(Dataset excerpts Opens)

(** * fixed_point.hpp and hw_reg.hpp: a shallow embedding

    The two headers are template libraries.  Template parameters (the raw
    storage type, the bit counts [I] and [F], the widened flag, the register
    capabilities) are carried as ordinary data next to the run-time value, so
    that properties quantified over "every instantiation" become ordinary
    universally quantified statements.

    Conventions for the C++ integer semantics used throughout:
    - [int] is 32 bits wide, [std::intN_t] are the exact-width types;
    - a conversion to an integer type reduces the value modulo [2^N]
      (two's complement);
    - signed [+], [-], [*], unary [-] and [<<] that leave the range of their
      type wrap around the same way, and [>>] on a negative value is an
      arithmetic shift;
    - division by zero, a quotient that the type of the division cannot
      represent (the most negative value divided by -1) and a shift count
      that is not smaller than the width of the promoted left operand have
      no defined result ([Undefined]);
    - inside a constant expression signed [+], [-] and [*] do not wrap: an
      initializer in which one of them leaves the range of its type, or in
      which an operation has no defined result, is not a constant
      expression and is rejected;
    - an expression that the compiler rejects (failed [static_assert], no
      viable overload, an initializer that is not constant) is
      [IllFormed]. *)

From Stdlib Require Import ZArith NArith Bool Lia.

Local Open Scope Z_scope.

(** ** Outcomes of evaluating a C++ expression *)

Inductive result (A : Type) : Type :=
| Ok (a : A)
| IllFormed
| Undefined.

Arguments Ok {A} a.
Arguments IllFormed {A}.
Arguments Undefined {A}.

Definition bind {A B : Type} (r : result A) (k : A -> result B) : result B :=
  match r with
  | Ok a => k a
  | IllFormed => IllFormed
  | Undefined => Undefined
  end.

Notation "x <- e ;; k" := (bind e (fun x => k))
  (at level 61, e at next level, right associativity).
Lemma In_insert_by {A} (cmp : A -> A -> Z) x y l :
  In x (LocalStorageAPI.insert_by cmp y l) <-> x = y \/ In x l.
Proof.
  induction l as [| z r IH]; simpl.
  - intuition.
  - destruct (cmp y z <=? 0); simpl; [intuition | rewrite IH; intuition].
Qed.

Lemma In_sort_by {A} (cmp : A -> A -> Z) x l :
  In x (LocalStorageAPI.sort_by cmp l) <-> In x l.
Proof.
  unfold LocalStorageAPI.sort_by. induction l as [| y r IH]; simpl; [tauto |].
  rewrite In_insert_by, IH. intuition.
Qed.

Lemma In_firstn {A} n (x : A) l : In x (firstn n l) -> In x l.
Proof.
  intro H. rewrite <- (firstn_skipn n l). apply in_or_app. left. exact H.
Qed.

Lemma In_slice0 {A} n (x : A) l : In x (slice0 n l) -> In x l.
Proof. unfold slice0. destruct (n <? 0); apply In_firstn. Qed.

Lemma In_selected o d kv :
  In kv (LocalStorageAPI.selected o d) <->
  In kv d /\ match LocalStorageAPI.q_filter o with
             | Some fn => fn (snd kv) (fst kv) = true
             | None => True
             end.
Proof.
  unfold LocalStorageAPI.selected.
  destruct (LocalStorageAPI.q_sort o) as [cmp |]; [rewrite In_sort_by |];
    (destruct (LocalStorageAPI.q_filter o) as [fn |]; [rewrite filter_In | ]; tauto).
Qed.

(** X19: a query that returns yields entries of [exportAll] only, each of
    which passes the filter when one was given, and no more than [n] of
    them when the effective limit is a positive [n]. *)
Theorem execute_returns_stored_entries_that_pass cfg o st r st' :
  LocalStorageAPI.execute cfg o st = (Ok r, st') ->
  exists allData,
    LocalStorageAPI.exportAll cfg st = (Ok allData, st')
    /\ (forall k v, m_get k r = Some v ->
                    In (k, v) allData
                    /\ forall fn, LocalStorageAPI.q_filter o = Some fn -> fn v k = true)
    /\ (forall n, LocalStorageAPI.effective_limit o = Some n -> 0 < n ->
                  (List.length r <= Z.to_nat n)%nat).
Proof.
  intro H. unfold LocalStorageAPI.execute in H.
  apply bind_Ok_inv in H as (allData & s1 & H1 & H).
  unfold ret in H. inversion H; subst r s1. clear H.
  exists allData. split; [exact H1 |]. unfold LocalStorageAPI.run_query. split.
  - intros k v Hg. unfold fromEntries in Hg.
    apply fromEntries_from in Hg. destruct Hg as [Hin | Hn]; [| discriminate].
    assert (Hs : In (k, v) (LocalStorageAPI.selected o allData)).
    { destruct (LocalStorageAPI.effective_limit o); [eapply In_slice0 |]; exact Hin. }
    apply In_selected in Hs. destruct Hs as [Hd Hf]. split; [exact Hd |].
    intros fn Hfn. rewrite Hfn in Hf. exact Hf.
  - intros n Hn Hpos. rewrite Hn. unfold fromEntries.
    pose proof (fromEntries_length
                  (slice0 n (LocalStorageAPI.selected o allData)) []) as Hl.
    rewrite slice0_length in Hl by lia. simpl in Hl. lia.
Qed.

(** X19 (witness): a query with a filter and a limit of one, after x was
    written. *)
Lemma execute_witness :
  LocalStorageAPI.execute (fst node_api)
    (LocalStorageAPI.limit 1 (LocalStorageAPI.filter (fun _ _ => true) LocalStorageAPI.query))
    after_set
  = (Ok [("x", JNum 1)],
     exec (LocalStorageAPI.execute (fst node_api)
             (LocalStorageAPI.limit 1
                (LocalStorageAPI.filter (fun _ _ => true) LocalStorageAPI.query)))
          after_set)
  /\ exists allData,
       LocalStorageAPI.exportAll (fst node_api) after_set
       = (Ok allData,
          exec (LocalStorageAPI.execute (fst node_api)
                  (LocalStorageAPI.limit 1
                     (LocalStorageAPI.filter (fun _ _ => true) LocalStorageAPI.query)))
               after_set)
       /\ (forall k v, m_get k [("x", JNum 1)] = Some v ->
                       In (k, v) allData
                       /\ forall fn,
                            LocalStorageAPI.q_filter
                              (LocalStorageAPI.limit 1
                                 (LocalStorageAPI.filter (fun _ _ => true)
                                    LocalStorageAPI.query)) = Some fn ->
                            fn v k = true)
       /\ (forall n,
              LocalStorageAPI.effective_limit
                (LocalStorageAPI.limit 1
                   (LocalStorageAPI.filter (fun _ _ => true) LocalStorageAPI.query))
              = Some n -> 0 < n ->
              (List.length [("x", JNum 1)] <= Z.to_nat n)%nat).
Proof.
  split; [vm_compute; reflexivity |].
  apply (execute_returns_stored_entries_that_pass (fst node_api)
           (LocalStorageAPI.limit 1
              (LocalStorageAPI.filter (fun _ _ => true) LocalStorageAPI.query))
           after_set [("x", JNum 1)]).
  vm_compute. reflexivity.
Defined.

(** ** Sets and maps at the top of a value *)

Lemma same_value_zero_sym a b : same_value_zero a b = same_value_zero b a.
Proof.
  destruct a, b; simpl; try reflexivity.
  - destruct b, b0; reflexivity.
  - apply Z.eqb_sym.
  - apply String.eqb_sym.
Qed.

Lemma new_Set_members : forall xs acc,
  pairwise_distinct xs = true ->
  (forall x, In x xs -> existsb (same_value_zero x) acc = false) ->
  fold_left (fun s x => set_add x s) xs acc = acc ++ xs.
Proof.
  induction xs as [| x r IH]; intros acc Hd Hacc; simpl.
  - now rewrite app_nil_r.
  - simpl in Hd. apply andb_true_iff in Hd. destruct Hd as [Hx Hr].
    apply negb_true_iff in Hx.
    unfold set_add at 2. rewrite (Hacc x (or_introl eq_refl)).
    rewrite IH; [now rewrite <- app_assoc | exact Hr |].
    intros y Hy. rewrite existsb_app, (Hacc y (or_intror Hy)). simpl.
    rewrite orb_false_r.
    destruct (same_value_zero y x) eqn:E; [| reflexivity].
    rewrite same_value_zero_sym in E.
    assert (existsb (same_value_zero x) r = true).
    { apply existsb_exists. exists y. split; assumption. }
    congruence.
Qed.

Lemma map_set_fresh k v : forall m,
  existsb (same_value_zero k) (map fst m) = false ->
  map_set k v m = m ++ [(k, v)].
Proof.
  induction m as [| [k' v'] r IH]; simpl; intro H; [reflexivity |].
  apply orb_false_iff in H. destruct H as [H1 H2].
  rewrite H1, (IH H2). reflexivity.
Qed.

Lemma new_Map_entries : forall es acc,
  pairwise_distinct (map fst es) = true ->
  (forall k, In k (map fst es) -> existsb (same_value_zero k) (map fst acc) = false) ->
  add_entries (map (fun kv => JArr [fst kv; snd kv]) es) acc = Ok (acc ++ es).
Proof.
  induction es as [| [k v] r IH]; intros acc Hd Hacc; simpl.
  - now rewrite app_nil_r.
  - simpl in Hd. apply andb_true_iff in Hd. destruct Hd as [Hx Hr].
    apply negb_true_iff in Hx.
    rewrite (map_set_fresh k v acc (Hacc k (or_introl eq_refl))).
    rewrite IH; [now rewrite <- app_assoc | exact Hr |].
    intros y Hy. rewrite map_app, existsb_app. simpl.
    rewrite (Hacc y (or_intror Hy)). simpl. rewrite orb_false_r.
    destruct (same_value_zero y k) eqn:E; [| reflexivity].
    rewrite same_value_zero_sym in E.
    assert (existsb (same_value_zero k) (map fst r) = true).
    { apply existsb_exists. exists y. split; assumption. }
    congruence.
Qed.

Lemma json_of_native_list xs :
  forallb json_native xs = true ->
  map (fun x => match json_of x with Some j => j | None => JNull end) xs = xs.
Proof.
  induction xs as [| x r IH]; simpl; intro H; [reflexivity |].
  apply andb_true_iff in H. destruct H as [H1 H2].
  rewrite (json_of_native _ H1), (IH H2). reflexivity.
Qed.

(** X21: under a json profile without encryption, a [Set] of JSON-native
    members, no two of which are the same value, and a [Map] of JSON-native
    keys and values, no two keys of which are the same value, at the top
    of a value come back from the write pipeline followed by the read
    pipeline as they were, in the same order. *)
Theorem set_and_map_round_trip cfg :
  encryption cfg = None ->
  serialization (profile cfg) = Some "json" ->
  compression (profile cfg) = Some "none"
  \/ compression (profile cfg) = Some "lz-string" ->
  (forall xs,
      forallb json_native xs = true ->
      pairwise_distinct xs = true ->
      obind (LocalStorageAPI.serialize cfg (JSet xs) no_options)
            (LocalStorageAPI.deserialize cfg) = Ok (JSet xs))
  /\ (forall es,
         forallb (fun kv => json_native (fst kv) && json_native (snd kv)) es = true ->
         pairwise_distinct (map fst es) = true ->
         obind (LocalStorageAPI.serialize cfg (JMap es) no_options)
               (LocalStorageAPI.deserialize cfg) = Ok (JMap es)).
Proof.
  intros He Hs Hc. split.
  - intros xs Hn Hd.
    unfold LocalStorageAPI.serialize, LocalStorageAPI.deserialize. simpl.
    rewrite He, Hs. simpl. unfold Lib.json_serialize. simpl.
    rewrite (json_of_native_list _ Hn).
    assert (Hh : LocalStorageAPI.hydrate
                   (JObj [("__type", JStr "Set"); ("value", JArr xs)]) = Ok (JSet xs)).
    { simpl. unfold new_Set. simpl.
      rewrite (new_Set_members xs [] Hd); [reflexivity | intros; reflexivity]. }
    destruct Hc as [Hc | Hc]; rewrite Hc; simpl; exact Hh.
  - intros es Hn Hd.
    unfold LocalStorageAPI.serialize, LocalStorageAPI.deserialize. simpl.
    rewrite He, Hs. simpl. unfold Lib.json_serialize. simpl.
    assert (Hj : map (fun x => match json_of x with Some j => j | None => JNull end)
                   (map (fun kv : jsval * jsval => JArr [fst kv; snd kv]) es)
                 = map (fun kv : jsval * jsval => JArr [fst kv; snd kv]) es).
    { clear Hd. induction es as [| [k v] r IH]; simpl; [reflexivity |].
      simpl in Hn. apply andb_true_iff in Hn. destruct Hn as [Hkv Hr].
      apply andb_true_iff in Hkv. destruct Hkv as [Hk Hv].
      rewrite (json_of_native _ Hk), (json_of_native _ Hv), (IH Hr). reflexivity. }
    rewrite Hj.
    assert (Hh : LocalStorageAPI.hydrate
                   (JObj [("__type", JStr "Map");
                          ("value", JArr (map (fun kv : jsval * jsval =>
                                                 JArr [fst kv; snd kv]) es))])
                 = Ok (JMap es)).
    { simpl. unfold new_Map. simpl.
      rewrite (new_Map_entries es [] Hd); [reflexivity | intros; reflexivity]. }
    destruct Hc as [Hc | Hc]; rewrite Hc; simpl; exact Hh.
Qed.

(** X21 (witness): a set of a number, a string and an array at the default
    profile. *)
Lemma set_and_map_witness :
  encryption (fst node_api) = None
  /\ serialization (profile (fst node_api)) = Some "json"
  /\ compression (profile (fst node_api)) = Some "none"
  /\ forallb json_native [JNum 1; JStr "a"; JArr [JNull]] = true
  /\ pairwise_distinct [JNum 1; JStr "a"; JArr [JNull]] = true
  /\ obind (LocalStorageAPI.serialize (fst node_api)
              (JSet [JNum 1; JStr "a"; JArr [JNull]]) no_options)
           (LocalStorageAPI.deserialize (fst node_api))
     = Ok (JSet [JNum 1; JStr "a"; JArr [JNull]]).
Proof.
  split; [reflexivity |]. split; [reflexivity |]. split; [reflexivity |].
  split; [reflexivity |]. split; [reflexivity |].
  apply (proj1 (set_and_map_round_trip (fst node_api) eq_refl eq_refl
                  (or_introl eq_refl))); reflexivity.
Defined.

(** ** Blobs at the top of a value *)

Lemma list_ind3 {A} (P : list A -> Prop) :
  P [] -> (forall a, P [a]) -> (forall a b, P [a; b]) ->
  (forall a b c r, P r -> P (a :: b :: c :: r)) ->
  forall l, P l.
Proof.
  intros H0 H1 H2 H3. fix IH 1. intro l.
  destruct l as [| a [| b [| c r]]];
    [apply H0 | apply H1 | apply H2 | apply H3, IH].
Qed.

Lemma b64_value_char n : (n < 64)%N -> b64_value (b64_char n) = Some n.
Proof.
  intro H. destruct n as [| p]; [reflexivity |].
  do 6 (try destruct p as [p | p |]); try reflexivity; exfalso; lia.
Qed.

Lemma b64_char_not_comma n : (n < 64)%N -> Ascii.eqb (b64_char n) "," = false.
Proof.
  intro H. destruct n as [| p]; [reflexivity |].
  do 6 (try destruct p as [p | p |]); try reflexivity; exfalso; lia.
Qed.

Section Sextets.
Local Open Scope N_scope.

(Dataset excerpts Closes)

Assignment — Only those lines of the entries above that run from the line containing "- [int] is 32" to the line containing "initializer in which", both included, should be transcribed exactly.

Finished task —
    - [int] is 32 bits wide, [std::intN_t] are the exact-width types;
    - a conversion to an integer type reduces the value modulo [2^N]
      (two's complement);
    - signed [+], [-], [*], unary [-] and [<<] that leave the range of their
      type wrap around the same way, and [>>] on a negative value is an
      arithmetic shift;
    - division by zero, a quotient that the type of the division cannot
      represent (the most negative value divided by -1) and a shift count
      that is not smaller than the width of the promoted left operand have
      no defined result ([Undefined]);
    - inside a constant expression signed [+], [-] and [*] do not wrap: an
      initializer in which one of them leaves the range of its type, or in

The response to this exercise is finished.